Looking into getting one of the new Honda Pioneer 1000 utv's has anyone had any experience with these?


----------



## printman

I have the Pioneer 700-4 and the Pioneer 1000-5 deluxe. Both are good machines. The 1000 is so much smoother and powerful. I am only telling you this because if you consider the 700 as an option that is fine for basic stuff but not half the machine of the 1000.


----------



## JDT4430

How is the leg room in the 1000 compared to the 700. A friend of mine has the 700 and it doesn't quit have enough room for me. Driving it's as bad but would still like a little more room. I'm 6'1" 250lbs. Other that it seems to be a pretty good machine.


----------



## atcfisherman

I test drove the 700 pioneer and while I was impressed with the machine, the motor was lacking on power IMO. It is rated @ 38.9hp, which for a 700cc motor, is way too low.
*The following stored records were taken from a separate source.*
Lemma compare_range_spec n r c p p1 script :
  (forall i c' script p, range_in V0 V1 i -> 0 <= c' < Z.of_nat n -> (c' = 0 \/ o_matchContext opt <> 0) ->
    progress script false (start0 i) (start1 i) p ->
    outcome (doDiffInternal opt mem baseHashMax fresh n (Some i) c' p)
      (done_to script (start0 i + count0 i) (start1 i + count1 i) (bool_decide (old_words V0 i = new_words V1 i)) p)) ->
  let i := range_of V0 V1 r in
  range_in V0 V1 i -> 0 <= c <= Z.of_nat n -> (c = 0 \/ o_matchContext opt <> 0) ->
  fdiffTokens (oldFile p) = V0 -> fdiffTokens (newFile p) = V1 -> progress script false (start0 i) (start1 i) p1 ->
  outcome (compare_range n r c p p1)
    (done_to script (start0 i + count0 i) (start1 i + count1 i) (bool_decide (old_words V0 i = new_words V1 i)) p1).
Proof.
  intros IH i Hi Hc HM E0 E1 Hp. unfold compare_range. rewrite (range_words_of V0 V1 r p E0 E1). fold i.
  destruct (range_lengths V0 V1 i Hi) as [L0 L1]. rewrite L0, L1. set (c1 := if c =? 0 then 0 else _).
  assert (0 <= c1 <= c /\ (c1 = 0 \/ o_matchContext opt <> 0 /\ 1 <= c1 <= count0 i /\ c1 <= count1 i)) as [Hc1 Hc1'].
  { subst c1. pose proof (trim_context_spec (count0 i) (count1 i) c (ri_count0 _ _ _ Hi) (ri_count1 _ _ _ Hi) ltac:(lia)).
    case_if; [lia|]. split; [lia|]. destruct (decide (trim_context (count0 i) (count1 i) c = 0)); [by left|right; lia]. }
  destruct (range_script_spec opt mem baseHashMax fresh V0 V1 r c1 p HV E0 E1 Hi Hc1') as (changes & -> & Ht & Hsame).
  cbn [obind_result ret]. fold i in Ht, Hsame. pose proof Hi as [R1 R2 R3 R4 R5 R6].
  eapply outcome_impl; [eapply print_script_spec; [|exact R5|exact R6| | |exact Ht|exact Hp]; try done|].
  - intros j c' s q Hj Hc' Hq. apply IH; try done; lia.
  - intros p' (script' & Hp' & Hd). exists script'. split; [done|].
    destruct (bool_decide_reflect (old_words V0 i = new_words V1 i)) as [Ee|Ee].
    + by rewrite (bool_decide_eq_true_2 (changes = [])) in Hd by auto.
    + rewrite (bool_decide_eq_false_2 (changes = [])) in Hd; [done|]. intros ->. apply Ee. by destruct Ht as (_ & _ & ?).
Qed.

Lemma doDiffInternal_spec n i c script p : range_in V0 V1 i -> 0 <= c < Z.of_nat n -> (c = 0 \/ o_matchContext opt <> 0) ->
  progress script false (start0 i) (start1 i) p ->
  outcome (doDiffInternal opt mem baseHashMax fresh n (Some i) c p)
    (done_to script (start0 i + count0 i) (start1 i + count1 i) (bool_decide (old_words V0 i = new_words V1 i)) p).
Proof.
  revert i c script p. induction n as [|n IH]; intros i c script p Hi Hc HM Hp; [lia|].
  assert (fdiffTokens (oldFile p) = V0 /\ fdiffTokens (newFile p) = V1) as [E0 E1].
  { destruct Hp as (n0 & n1 & d & t & Hp & _). apply Hp. }
  pose proof (compare_range_spec n (Some i) c p p script IH Hi ltac:(lia) HM E0 E1 Hp) as H.
  unfold compare_range in H. cbn [doDiffInternal]. rewrite (bool_decide_eq_false_2 (Some i = None)), andb_false_r by done. exact H.
Qed.
End Progress.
The new one is rated @ 77hp. I've watched videos on youtube of it and it looks like it's very powerful. I will be looking at it harder this summer.


----------



## printman

I am 6' 190 and the 700 and 1000 both feel small but I am please with both for my property. I like the 60 + mph top speed on the 1000. Kinda nice running the roads and not pinging governor speed of 40 on the 700.


----------



## printman

Just a quick update on the Pioneer 1000. This thing puts some serious engine heat right on your back and comes up out of the seat belt slots. I just want to warn you that for $17,000 it should not be cooking me during the summer. I am a big Honda fan but this thing needs modification to shield this heat and I am not happy about that.


----------



## sand storm

my neighbor has a 1000. Been in it a bunch of times. Strong,dependable,fast but the heat from the engine makes it uncomfortable on long rides or working it on the ranch.


----------



## Aktx

If you want a work vehicle, get a diesel Mule. If you want sport, get a Can Am X3, mine is 172 hp stock, all the goodies, and has been absolutely rock solid. 

I've owned em all and that's my take. The Honda just doesn't have a well defined mission.Too big, too heavy, underpowered, undersuspended, too much heat, list goes on.


----------